> TASK DESCRIPTION
Return the following from the records below: each line, word for word, starting with the line that contains "and the dataset" and going on through the line that contains "- the Mercator", with nothing outside that range.

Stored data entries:
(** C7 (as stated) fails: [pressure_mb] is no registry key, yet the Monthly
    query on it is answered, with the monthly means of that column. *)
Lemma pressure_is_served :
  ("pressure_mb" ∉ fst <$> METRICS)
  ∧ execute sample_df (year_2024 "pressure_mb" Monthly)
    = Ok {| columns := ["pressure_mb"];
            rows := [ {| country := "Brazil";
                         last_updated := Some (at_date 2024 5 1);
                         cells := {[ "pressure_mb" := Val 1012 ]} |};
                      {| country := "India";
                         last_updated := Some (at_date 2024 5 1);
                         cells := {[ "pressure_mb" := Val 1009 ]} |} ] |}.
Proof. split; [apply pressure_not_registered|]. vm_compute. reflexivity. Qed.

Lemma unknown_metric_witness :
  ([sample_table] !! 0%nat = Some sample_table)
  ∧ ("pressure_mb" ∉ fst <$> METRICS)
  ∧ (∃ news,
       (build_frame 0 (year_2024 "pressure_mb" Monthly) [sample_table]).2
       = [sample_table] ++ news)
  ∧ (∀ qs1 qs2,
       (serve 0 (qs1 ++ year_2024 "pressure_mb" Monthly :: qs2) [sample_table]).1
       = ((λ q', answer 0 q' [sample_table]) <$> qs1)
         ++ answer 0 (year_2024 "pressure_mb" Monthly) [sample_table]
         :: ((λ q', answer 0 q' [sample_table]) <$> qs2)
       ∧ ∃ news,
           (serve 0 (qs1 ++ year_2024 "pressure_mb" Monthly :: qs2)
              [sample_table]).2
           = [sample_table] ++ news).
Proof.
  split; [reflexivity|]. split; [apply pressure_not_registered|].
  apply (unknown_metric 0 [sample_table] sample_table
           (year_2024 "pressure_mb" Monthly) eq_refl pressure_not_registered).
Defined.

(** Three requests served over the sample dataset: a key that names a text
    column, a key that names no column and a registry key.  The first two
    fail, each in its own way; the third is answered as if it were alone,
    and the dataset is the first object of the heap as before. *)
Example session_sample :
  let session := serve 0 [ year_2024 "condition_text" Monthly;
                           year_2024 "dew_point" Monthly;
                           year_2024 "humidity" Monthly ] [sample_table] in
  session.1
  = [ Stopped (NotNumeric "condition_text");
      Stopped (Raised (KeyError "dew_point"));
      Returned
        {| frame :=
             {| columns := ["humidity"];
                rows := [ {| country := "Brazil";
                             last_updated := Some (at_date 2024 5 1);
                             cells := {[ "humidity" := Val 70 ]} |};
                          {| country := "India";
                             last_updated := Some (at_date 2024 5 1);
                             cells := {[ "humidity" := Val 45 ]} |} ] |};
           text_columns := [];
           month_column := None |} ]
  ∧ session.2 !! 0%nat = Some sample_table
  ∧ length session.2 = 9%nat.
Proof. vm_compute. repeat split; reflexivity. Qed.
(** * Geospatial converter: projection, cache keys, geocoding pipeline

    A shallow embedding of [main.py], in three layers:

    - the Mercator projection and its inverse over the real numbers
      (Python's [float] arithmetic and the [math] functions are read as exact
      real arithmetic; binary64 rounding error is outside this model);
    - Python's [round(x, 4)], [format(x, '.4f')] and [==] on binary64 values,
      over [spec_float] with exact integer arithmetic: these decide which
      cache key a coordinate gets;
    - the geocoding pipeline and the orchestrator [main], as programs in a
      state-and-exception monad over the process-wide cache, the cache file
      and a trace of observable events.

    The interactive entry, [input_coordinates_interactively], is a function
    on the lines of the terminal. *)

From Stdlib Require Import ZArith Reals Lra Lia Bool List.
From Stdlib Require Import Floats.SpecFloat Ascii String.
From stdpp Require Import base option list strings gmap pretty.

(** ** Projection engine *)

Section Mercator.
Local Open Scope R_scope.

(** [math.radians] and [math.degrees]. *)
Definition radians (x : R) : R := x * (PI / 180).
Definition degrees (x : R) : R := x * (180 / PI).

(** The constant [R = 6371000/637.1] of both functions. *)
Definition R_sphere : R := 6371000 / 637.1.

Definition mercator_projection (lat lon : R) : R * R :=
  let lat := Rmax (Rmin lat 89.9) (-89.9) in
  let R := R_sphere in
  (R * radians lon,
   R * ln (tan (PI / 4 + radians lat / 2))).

> THE ANSWER
    and the dataset is the first object of the heap as before. *)
Example session_sample :
  let session := serve 0 [ year_2024 "condition_text" Monthly;
                           year_2024 "dew_point" Monthly;
                           year_2024 "humidity" Monthly ] [sample_table] in
  session.1
  = [ Stopped (NotNumeric "condition_text");
      Stopped (Raised (KeyError "dew_point"));
      Returned
        {| frame :=
             {| columns := ["humidity"];
                rows := [ {| country := "Brazil";
                             last_updated := Some (at_date 2024 5 1);
                             cells := {[ "humidity" := Val 70 ]} |};
                          {| country := "India";
                             last_updated := Some (at_date 2024 5 1);
                             cells := {[ "humidity" := Val 45 ]} |} ] |};
           text_columns := [];
           month_column := None |} ]
  ∧ session.2 !! 0%nat = Some sample_table
  ∧ length session.2 = 9%nat.
Proof. vm_compute. repeat split; reflexivity. Qed.
(** * Geospatial converter: projection, cache keys, geocoding pipeline

    A shallow embedding of [main.py], in three layers:

    - the Mercator projection and its inverse over the real numbers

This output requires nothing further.